VIIIA BORDER INCIDENT

VIIIA BORDER INCIDENT

The public roads or thoroughfares through which the party floundered when crossing the sparsely settled counties of western Illinois, which had noticeably improved during the day or two of travel from the East toward Quincy, grew almost impassable on the Missouri side of the Mississippi River. Heavy freight-wagons, each bearing an immense load of merchandise, chiefly hides and furs from the Northwest Territory, had stirred the mud in the narrow lane to a seemingly inexhaustible depth; and the long spell of freezing by night, followed daily by the inevitable thaw, caused the many unbridged streams to overflow their banks and inundate the wide wastes of bottom land through which the ox teams were compelled to wander blindly, in continual danger of disaster. But the most disagreeable experiences resulted from the frequent snow-storms, which generally occurred at camping-time, accompanied by chilling winds and intermittent falls of rain or sleet, covering the earth with a glare of ice.

“When I get to heaven, I mean to ask Saint Peter to assign all cooks to high seats,” said Jean one evening, as, balancing a tray laden with tin cups and saucers, she paused above the heads of the men kneeling at the mess-boxes, and in apparent innocence upset a steaming cup upon the head of Yank.

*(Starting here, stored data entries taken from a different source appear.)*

Lemma SABR_zero_nu_fails_witness :
  0 < 1 /\ 0 < 4 /\ 1 <> 0 /\ -1 < 0 < 1 /\ ~ Rabs (1 - 4) < 1e-12 /\
  SABR 1 4 5 1 0.9 0 0 = None.
Proof.
  assert (Hb : ~ Rabs (1 - 4) < 1e-12).
  { intro H. apply Rabs_def2 in H. lra. }
  split; [lra|]. split; [lra|]. split; [lra|]. split; [lra|]. split; [exact Hb|].
  apply (SABR_zero_nu_fails 1 4 5 1 0.9 0); first [lra | exact Hb].
Defined.

Lemma sabr_z_swap (F K alpha beta nu : R) :
  0 < F -> 0 < K ->
  Formula.sabr_z K F alpha beta nu = - Formula.sabr_z F K alpha beta nu.
Proof.
  intros HF HK. unfold Formula.sabr_z.
  rewrite (Rmult_comm K F), (ln_swap F K HF HK). ring.
Qed.

Lemma sabr_chi_odd_no_correlation (z : R) :
  Formula.sabr_chi 0 (- z) = - Formula.sabr_chi 0 z.
Proof.
  assert (Hr : -1 < 0 < 1) by lra.
  destruct (chi_sqrt_spec 0 z Hr) as [Hs Hss].
  pose proof (chi_arg_pos 0 z Hr) as Hpos.
  unfold Formula.sabr_chi.
  replace (1 - 2 * 0 * - z + (- z) ^ 2) with (1 - 2 * 0 * z + z ^ 2) by ring.
  set (s := sqrt (1 - 2 * 0 * z + z ^ 2)) in *.
  rewrite <- ln_Rinv by exact Hpos. f_equal.
  assert (Hne : s + z - 0 <> 0).
  { intro E. rewrite E in Hpos. unfold Rdiv in Hpos. rewrite Rmult_0_l in Hpos. lra. }
  apply Rmult_eq_reg_r with (s + z - 0); [|exact Hne].
  replace (/ ((s + z - 0) / (1 - 0)) * (s + z - 0)) with 1 by (field; lra).
  replace ((s + - z - 0) / (1 - 0) * (s + z - 0)) with (s * s - z * z) by (field; lra).
  rewrite Hss. ring.
Qed.

Lemma sabr_general_swap_no_correlation (F K T alpha beta nu : R) :
  0 < F -> 0 < K -> 0 < alpha -> 0 < nu -> F <> K ->
  Formula.sabr_general K F T alpha beta 0 nu
  = Formula.sabr_general F K T alpha beta 0 nu.
Proof.
  intros HF HK Ha Hn HFK.
  assert (Hr : -1 < 0 < 1) by lra.
  pose proof (sabr_denom_neq_0 F K alpha beta 0 nu HF HK Ha Hn Hr HFK) as Hd.
  assert (Ef : Formula.sabr_factor K F T alpha beta 0 nu
               = Formula.sabr_factor F K T alpha beta 0 nu).
  { unfold Formula.sabr_factor, Formula.sabr_numer1, Formula.sabr_numer2.
    rewrite (Rmult_comm K F). reflexivity. }
  assert (Ed : Formula.sabr_denom K F alpha beta 0 nu
               = - Formula.sabr_denom F K alpha beta 0 nu).
  { unfold Formula.sabr_denom, Formula.sabr_denom1, Formula.sabr_denom2.
    rewrite (sabr_z_swap F K) by assumption.
    rewrite sabr_chi_odd_no_correlation, (Rmult_comm K F), (ln_swap F K HF HK).
    ring. }
  unfold Formula.sabr_general.
  rewrite Ef, Ed, (sabr_z_swap F K) by assumption.
  field. exact Hd.
Qed.

(** X15.  Without correlation ([rho = 0]) the smile is symmetric in
    forward and strike: away from the money, exchanging them leaves the
    volatility unchanged. *)
Theorem SABR_symmetric_no_correlation (F K T alpha beta nu : R) :
  0 < F -> 0 < K -> 0 < alpha -> 0 < nu -> ~ Rabs (F - K) < 1e-12 ->
  exists v,
    SABR F K T alpha beta 0 nu = Some v /\ SABR K F T alpha beta 0 nu = Some v.
Proof.
  intros HF HK Ha Hn Hb.
  assert (Hr : -1 < 0 < 1) by lra.
  pose proof (not_near_neq F K Hb) as HFK.
  assert (Hb' : ~ Rabs (K - F) < 1e-12) by (rewrite Rabs_minus_sym; exact Hb).
  exists (Formula.sabr_general F K T alpha beta 0 nu).
  split; [apply SABR_general_val; assumption|].
  rewrite SABR_general_val; try assumption.
  - f_equal. apply sabr_general_swap_no_correlation; assumption.
  - intro E. apply HFK. symmetry. exact E.
Qed.

Lemma SABR_symmetric_no_correlation_witness :
  0 < 1 /\ 0 < 4 /\ 0 < 1 /\ 0 < 2 /\ ~ Rabs (1 - 4) < 1e-12 /\
  exists v, SABR 1 4 5 1 0.9 0 2 = Some v /\ SABR 4 1 5 1 0.9 0 2 = Some v.
Proof.
  assert (Hb : ~ Rabs (1 - 4) < 1e-12).
  { intro H. apply Rabs_def2 in H. lra. }
  split; [lra|]. split; [lra|]. split; [lra|]. split; [lra|]. split; [exact Hb|].
  apply (SABR_symmetric_no_correlation 1 4 5 1 0.9 2); first [lra | exact Hb].
Defined.

(** ** Negative forwards *)

Lemma SABR_negative_forward (F K T alpha beta rho nu : R) :
  F < 0 -> 0 < K -> ~ Rabs (F - K) < 1e-12 ->
  SABR F K T alpha beta rho nu = None.
Proof.
  intros HF HK Hb.
  unfold SABR. destruct (Rlt_dec _ _) as [Hn | _]; [contradiction|].
  cbv zeta.
  assert (Hlog : np_log (val F / val K)%py = None).
  { cbn [val div lift2 np_log lift1]. rewrite div_R_val by lra.
    cbn [lift1]. apply log_R_nonpos.
    assert (0 < / K) by (apply Rinv_0_lt_compat, HK). unfold Rdiv. nra. }
  rewrite Hlog. py_fail. reflexivity.
Qed.
Lemma get_data_width_uniform (add_data : py.dict row) (width : nat) :
  add_data ≠ [] →
  Forall (λ kv, length kv.2 = width) add_data →
  arffmerge.get_data_width add_data = Ret (Z.of_nat width).
Proof.
  destruct add_data as [|[k0 v0] rest]; [done|]. intros _ Hwidth.
  unfold arffmerge.get_data_width, py.index.
  assert (py.item (py.dict_values ((k0, v0) :: rest)) 0 = Some v0) as ->
    by apply item_head.
  apply Forall_cons_1 in Hwidth as [Hv0 _]. simpl in Hv0. by rewrite Hv0.
Qed.

Section merge_properties.
Context `{Csv}.
Variables (a : arffmerge.args) (add_data : py.dict row) (missing : row).

#[local] Abbreviation merged :=
  (merged_row (arffmerge.output_position a) add_data missing).

Lemma merge_line_spec line key_ w :
  py.item line (arffmerge.main_key_col a) = Some key_ →
  arffmerge.merge_line a add_data missing line w
  = (arffmerge.World (arffmerge.add_file w) (arffmerge.in_file w)
       (io.write (csv_writerow (arffmerge.output_csv_delim a) (merged line key_))
          (arffmerge.out_file w))
       (arffmerge.stderr w
          ++ (if bool_decide (py.dict_get key_ add_data = None)
              then [missing_key_warning key_] else [])),
     Ret tt).
Proof.
  intros Hkey. unfold arffmerge.merge_line, bind at 1, lift.
  rewrite (index_item _ _ _ _ Hkey). unfold merged.
  destruct (py.dict_get key_ add_data) as [found|]; simpl.
  - unfold bind, ret, arffmerge.on_out_file, modify; simpl.
    by rewrite app_nil_r.
  - reflexivity.
Qed.
(** * Telegram video bot: job store, generation client and intake flow

    A shallow embedding of the Python sources
    - [database.py]                 (module [Database]),
    - [seedance.py]                 (module [Seedance]),
    - [handlers/prompt_handler.py]  (module [PromptHandler]),
    - [handlers/photo_handler.py]   (module [PhotoHandler]),
    together with the parts of the Python runtime they rely on: [str] as a
    sequence of code points, [str.strip], decimal formatting in f-strings,
    the [json] encoding of a list of strings, the strict encoding of text
    and the conversion of the parameters of an SQL statement. *)

From Stdlib Require Import ZArith DecimalString Ascii String Lia.
From stdpp Require Import gmap strings list fin_maps.

Local Open Scope Z_scope.

(** ** Python strings *)

Module Py.

(** A Python [str] is a sequence of code points; [len] counts code points. *)
Abbreviation str := (list N).

(** An ASCII literal of the source. *)
Definition lit (s : string) : str := N_of_ascii <$> list_ascii_of_string s.
#[global] Arguments lit : simpl never.

(** [len(x)], a Python int. *)
Definition len {A} (l : list A) : Z := Z.of_nat (length l).

(** [f"{n}"] for an int [n]. *)
Definition str_of_Z (z : Z) : str := lit (NilZero.string_of_int (Z.to_int z)).

(** The characters [str.strip()] removes: the code points for which
    [str.isspace] holds. *)
Definition is_space (c : N) : bool :=
  (((9 <=? c) && (c <=? 13)) || ((28 <=? c) && (c <=? 32))
   || (c =? 133) || (c =? 160) || (c =? 5760)
   || ((8192 <=? c) && (c <=? 8202))
   || (c =? 8232) || (c =? 8233) || (c =? 8239) || (c =? 8287)
   || (c =? 12288))%N.

Fixpoint lstrip (s : str) : str :=
  match s with
  | c :: s' => if is_space c then lstrip s' else s
  | [] => []
  end.

Definition rstrip (s : str) : str := rev (lstrip (rev s)).

Definition strip (s : str) : str := rstrip (lstrip s).

(** [s.startswith(prefix)]. *)
Definition startswith (s prefix : str) : bool :=
  bool_decide (take (length prefix) s = prefix).

(** [s.endswith(suffix)]. *)
Definition endswith (s suffix : str) : bool :=
  bool_decide (drop (length s - length suffix) s = suffix).

(** [needle in s] for strings: [needle] occurs as a contiguous block. *)
Definition contains (s needle : str) : Prop :=
  ∃ before after, s = before ++ needle ++ after.

(** The code points U+D800..U+DFFF.  A [str] may hold them, one by one;
    they stand for no character and UTF-8 has no encoding for them. *)
Definition is_surrogate (c : N) : bool := ((0xd800 <=? c) && (c <=? 0xdfff))%N.

(** Text: a string of characters, that is, of code points below 0x110000
    that are no surrogates.  Chat messages and file names are text. *)
Definition is_text (s : str) : Prop :=
  Forall (λ c, (c < 0x110000)%N ∧ is_surrogate c = false) s.

End Py.

Import Py.

(** ** The [json] module on lists of strings

    [photos] columns hold [json.dumps(photos)] for a [List[str]] and are read
    back with [json.loads].  The encoder is [json.encoder.encode_basestring_ascii]
    (the default [ensure_ascii=True]) with the default separators; the decoder
    is [json.decoder.JSONArray] over [scanstring] in strict mode. *)

Module Json.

“No harm done, I assure you, Miss Rangeah. Don’t mention it!” he said, affecting not to feel the burn at the back of his neck, whereat Jean grew repentant.

“Do you s’pose Saint Peter will pay any heed to the request of a slip of a girl like you?” asked Hal.

“I’ll not be a slip of a girl when I go through the gates o’ heaven, but a mature matron, famous and honored.”

“We are in a slave State now,” wrote Jean, under date of April 16; “and from my limited experience I am forced to conclude that slavery is more deteriorating in its effects upon the white people we meet than it is upon the blacks. The primitive cultivating of the soil we saw in central Illinois, where the white men do their own farming, was bad enough, God knows; but the shiftless, aimless, happy-go-lucky work of the Missouri ‘niggers,’ as they style themselves, is even worse. The white men we see at times are idle, pompous, and lazy. The white women are idle and apathetic; and the children are aimless and discouraged. Daddie says slavery is wrong, and no contingency can make it right; but I notice that he doesn’t propose any remedy.”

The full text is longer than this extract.